→ **How to complete this task**:
The response should be the data again, identical in every line.
═══ Source material
(* ------------------------------------------------------------------ *)
(** ** Scrubbing *)

(** The Python values a log entry is made of: [None], booleans, numbers and
    paths are [VAtom]s that only [json.dumps] looks into. *)
#[local] Unset Elimination Schemes.
Inductive pyval : Type :=
| VAtom (repr : text)
| VBytes (b : bytes)
| VStr (s : text)
| VDict (l : list (text * pyval))
| VList (l : list pyval).
#[local] Set Elimination Schemes.
Section pyval_ind.
Context (P : pyval → Prop) (HAtom : ∀ a, P (VAtom a)) (HBytes : ∀ b, P (VBytes b)) (HStr : ∀ s, P (VStr s))
  (HDict : ∀ l, Forall (λ kv, P kv.2) l → P (VDict l)) (HList : ∀ l, Forall P l → P (VList l)).
Fixpoint pyval_ind (v : pyval) : P v :=
  match v with
  | VAtom a => HAtom a
  | VBytes b => HBytes b
  | VStr s => HStr s
  | VDict l => HDict l ((fix go l : Forall (λ kv, P kv.2) l := match l with
                         | [] => Forall_nil_2 _
                         | kv :: l' => Forall_cons_2 _ _ _ (pyval_ind kv.2) (go l')
                         end) l)
  | VList l => HList l ((fix go l : Forall P l := match l with
                         | [] => Forall_nil_2 _
                         | x :: l' => Forall_cons_2 _ _ _ (pyval_ind x) (go l')
                         end) l)
  end.
End pyval_ind.
Definition VTrue : pyval := VAtom (txt "True").
Definition VInt (z : Z) : pyval := VAtom (show_int z).

Definition MAX_LOGGED_STR : nat := 4096.
(** [_scrub] *)
Fixpoint scrub (v : pyval) : pyval :=
  match v with
  | VBytes b => VDict [(txt "$bytes", VTrue); (txt "len", VInt (Z.of_nat (length b)));
                       (txt "head_b64", VStr (py_b64encode (take 256 b)))]
  | VStr s =>
      if bool_decide (MAX_LOGGED_STR < length s)%nat
      then VDict [(txt "$str", VTrue); (txt "len", VInt (Z.of_nat (length s))); (txt "head", VStr (take 256 s))]
      else VStr s
  | VDict l => VDict (map (λ kv, (kv.1, scrub kv.2)) l)
  | VList l => VList (map scrub l)
  | VAtom a => VAtom a
  end.
(** A value an entry may hold: no bytes, no string over the limit. *)
Fixpoint loggable (v : pyval) : bool :=
  match v with
  | VAtom _ => true
  | VBytes _ => false
  | VStr s => bool_decide (length s ≤ MAX_LOGGED_STR)%nat
  | VDict l => forallb (λ kv, loggable kv.2) l
  | VList l => forallb loggable l
  end.

(** what is recorded of parameters and results never holds raw bytes or a
    string over 4096 characters, and a value without either is recorded as it
    is; so scrubbing twice is scrubbing once. *)
Theorem scrub_bounded v :
  loggable (scrub v) = true ∧ (loggable v = true → scrub v = v) ∧ scrub (scrub v) = scrub v.
Proof.
  assert (∀ v, loggable v = true → scrub v = v) as Hid.
  { clear v. induction v as [a|b|s|l IH|l IH] using pyval_ind; simpl; intros Hl; [done..| | |].
    - apply bool_decide_eq_true in Hl. by rewrite bool_decide_eq_false_2 by lia.
    - f_equal. rewrite forallb_forall in Hl. rewrite Forall_forall in IH.
      rewrite <-(map_id l) at 2. apply map_ext_in. intros [k v] Hin. simpl. f_equal.
      apply (IH (k, v)); [by apply list_elem_of_In|]. by apply (Hl (k, v)).
    - f_equal. rewrite forallb_forall in Hl. rewrite Forall_forall in IH.
      rewrite <-(map_id l) at 2. apply map_ext_in. intros v Hin.
      apply IH; [by apply list_elem_of_In|]. by apply Hl. }
  assert (loggable (scrub v) = true) as Hok.
  { induction v as [a|b|s|l IH|l IH] using pyval_ind; simpl.
    - done.
    - rewrite andb_true_r. apply bool_decide_eq_true_2. unfold MAX_LOGGED_STR, py_b64encode.
      pose proof (length_b64_encode (take 256 b)) as Hlen. rewrite length_take in Hlen.
      enough (Z.of_nat (length (b64_encode (take 256 b))) ≤ 4096) by lia. rewrite Hlen.
      enough ((Z.of_nat (256 `min` length b) + 2) / 3 ≤ 86) by lia.
      apply Z.div_le_upper_bound; lia.
    - case_bool_decide as Hs; simpl; [|by apply bool_decide_eq_true_2; lia].
      rewrite andb_true_r. apply bool_decide_eq_true_2. rewrite length_take. unfold MAX_LOGGED_STR. lia.
    - induction IH as [|kv l Hkv _ IHl]; simpl; [done|]. by rewrite Hkv, IHl.
    - induction IH as [|x l Hx _ IHl]; simpl; [done|]. by rewrite Hx, IHl. }
  split_and!; [done|apply Hid|by apply Hid].
Qed.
══════
→ **Written answer**:
(* ------------------------------------------------------------------ *)
(** ** Scrubbing *)

(** The Python values a log entry is made of: [None], booleans, numbers and
    paths are [VAtom]s that only [json.dumps] looks into. *)
#[local] Unset Elimination Schemes.
Inductive pyval : Type :=
| VAtom (repr : text)
| VBytes (b : bytes)
| VStr (s : text)
| VDict (l : list (text * pyval))
| VList (l : list pyval).
#[local] Set Elimination Schemes.
Section pyval_ind.
Context (P : pyval → Prop) (HAtom : ∀ a, P (VAtom a)) (HBytes : ∀ b, P (VBytes b)) (HStr : ∀ s, P (VStr s))
  (HDict : ∀ l, Forall (λ kv, P kv.2) l → P (VDict l)) (HList : ∀ l, Forall P l → P (VList l)).
Fixpoint pyval_ind (v : pyval) : P v :=
  match v with
  | VAtom a => HAtom a
  | VBytes b => HBytes b
  | VStr s => HStr s
  | VDict l => HDict l ((fix go l : Forall (λ kv, P kv.2) l := match l with
                         | [] => Forall_nil_2 _
                         | kv :: l' => Forall_cons_2 _ _ _ (pyval_ind kv.2) (go l')
                         end) l)
  | VList l => HList l ((fix go l : Forall P l := match l with
                         | [] => Forall_nil_2 _
                         | x :: l' => Forall_cons_2 _ _ _ (pyval_ind x) (go l')
                         end) l)
  end.
End pyval_ind.
Definition VTrue : pyval := VAtom (txt "True").
Definition VInt (z : Z) : pyval := VAtom (show_int z).

Definition MAX_LOGGED_STR : nat := 4096.
(** [_scrub] *)
Fixpoint scrub (v : pyval) : pyval :=
  match v with
  | VBytes b => VDict [(txt "$bytes", VTrue); (txt "len", VInt (Z.of_nat (length b)));
                       (txt "head_b64", VStr (py_b64encode (take 256 b)))]
  | VStr s =>
      if bool_decide (MAX_LOGGED_STR < length s)%nat
      then VDict [(txt "$str", VTrue); (txt "len", VInt (Z.of_nat (length s))); (txt "head", VStr (take 256 s))]
      else VStr s
  | VDict l => VDict (map (λ kv, (kv.1, scrub kv.2)) l)
  | VList l => VList (map scrub l)
  | VAtom a => VAtom a
  end.
(** A value an entry may hold: no bytes, no string over the limit. *)
Fixpoint loggable (v : pyval) : bool :=
  match v with
  | VAtom _ => true
  | VBytes _ => false
  | VStr s => bool_decide (length s ≤ MAX_LOGGED_STR)%nat
  | VDict l => forallb (λ kv, loggable kv.2) l
  | VList l => forallb loggable l
  end.

(** what is recorded of parameters and results never holds raw bytes or a
    string over 4096 characters, and a value without either is recorded as it
    is; so scrubbing twice is scrubbing once. *)
Theorem scrub_bounded v :
  loggable (scrub v) = true ∧ (loggable v = true → scrub v = v) ∧ scrub (scrub v) = scrub v.
Proof.
  assert (∀ v, loggable v = true → scrub v = v) as Hid.
  { clear v. induction v as [a|b|s|l IH|l IH] using pyval_ind; simpl; intros Hl; [done..| | |].
    - apply bool_decide_eq_true in Hl. by rewrite bool_decide_eq_false_2 by lia.
    - f_equal. rewrite forallb_forall in Hl. rewrite Forall_forall in IH.
      rewrite <-(map_id l) at 2. apply map_ext_in. intros [k v] Hin. simpl. f_equal.
      apply (IH (k, v)); [by apply list_elem_of_In|]. by apply (Hl (k, v)).
    - f_equal. rewrite forallb_forall in Hl. rewrite Forall_forall in IH.
      rewrite <-(map_id l) at 2. apply map_ext_in. intros v Hin.
      apply IH; [by apply list_elem_of_In|]. by apply Hl. }
  assert (loggable (scrub v) = true) as Hok.
  { induction v as [a|b|s|l IH|l IH] using pyval_ind; simpl.
    - done.
    - rewrite andb_true_r. apply bool_decide_eq_true_2. unfold MAX_LOGGED_STR, py_b64encode.
      pose proof (length_b64_encode (take 256 b)) as Hlen. rewrite length_take in Hlen.
      enough (Z.of_nat (length (b64_encode (take 256 b))) ≤ 4096) by lia. rewrite Hlen.
      enough ((Z.of_nat (256 `min` length b) + 2) / 3 ≤ 86) by lia.
      apply Z.div_le_upper_bound; lia.
    - case_bool_decide as Hs; simpl; [|by apply bool_decide_eq_true_2; lia].
      rewrite andb_true_r. apply bool_decide_eq_true_2. rewrite length_take. unfold MAX_LOGGED_STR. lia.
    - induction IH as [|kv l Hkv _ IHl]; simpl; [done|]. by rewrite Hkv, IHl.
    - induction IH as [|x l Hx _ IHl]; simpl; [done|]. by rewrite Hx, IHl. }
  split_and!; [done|apply Hid|by apply Hid].
Qed.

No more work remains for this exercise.